_Provided records_.
(** An [init] with only [headers]. *)
Definition only_headers (hs : list (string * string)) : init :=
  {| init_status := None; init_statusText := None; init_headers := hs |}.

Definition extract (b : BodyInit) : ReadableStream :=
  match b with
  | FromString s => list_byte_of_string s
  | FromStream rs => rs
  end.

(** The statuses of responses that have no body. *)
Definition null_body_status (status : Z) : bool :=
  existsb (Z.eqb status) [101; 103; 204; 205; 304]%Z.

(** The checks of the constructor: a [RangeError] for a status outside
    200 to 599, a [TypeError] for a body with a null body status.  The
    messages are the runtime's; no property below depends on them. *)
Definition check (status : Z) (with_body : bool) : option Thrown :=
  if negb ((200 <=? status)%Z && (status <=? 599)%Z) then
    Some (ErrorObject
      "Responses may only be constructed with status codes in the range 200 to 599, inclusive.")
  else if with_body && null_body_status status then
    Some (ErrorObject
      "Response with null body status (101, 204, 205, or 304) cannot have a body.")
  else None.

(** The response that the constructor builds when its checks pass:
    status 200 and an empty status text unless given; a string body
    brings its own [Content-Type] when the headers have none. *)
Definition build (b : option BodyInit) (i : init) : t :=
  let hs := Headers.new (init_headers i) in
  let hs := match b with
            | Some (FromString _) =>
                if Headers.has hs "Content-Type" then hs
                else Headers.append hs "Content-Type" "text/plain;charset=UTF-8"
            | _ => hs
            end in
  {| status := match init_status i with Some s => s | None => 200%Z end;
     statusText := match init_statusText i with Some s => s | None => "" end;
     headers := hs;
     body := option_map extract b |}.

(** [new Response(body, init)]: the response, or what the constructor
    throws. *)
Definition new (b : option BodyInit) (i : init) : Thrown + t :=
  match check (match init_status i with Some s => s | None => 200%Z end)
          (match b with Some _ => true | None => false end) with
  | Some e => inl e
  | None => inr (build b i)
  end.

_Requirement_. In the entries above, copy the lines from the one that contains "(FromString _) =>" through the last line, exactly as they appear.

_Exercise answer_.
            | Some (FromString _) =>
                if Headers.has hs "Content-Type" then hs
                else Headers.append hs "Content-Type" "text/plain;charset=UTF-8"
            | _ => hs
            end in
  {| status := match init_status i with Some s => s | None => 200%Z end;
     statusText := match init_statusText i with Some s => s | None => "" end;
     headers := hs;
     body := option_map extract b |}.

(** [new Response(body, init)]: the response, or what the constructor
    throws. *)
Definition new (b : option BodyInit) (i : init) : Thrown + t :=
  match check (match init_status i with Some s => s | None => 200%Z end)
          (match b with Some _ => true | None => false end) with
  | Some e => inl e
  | None => inr (build b i)
  end.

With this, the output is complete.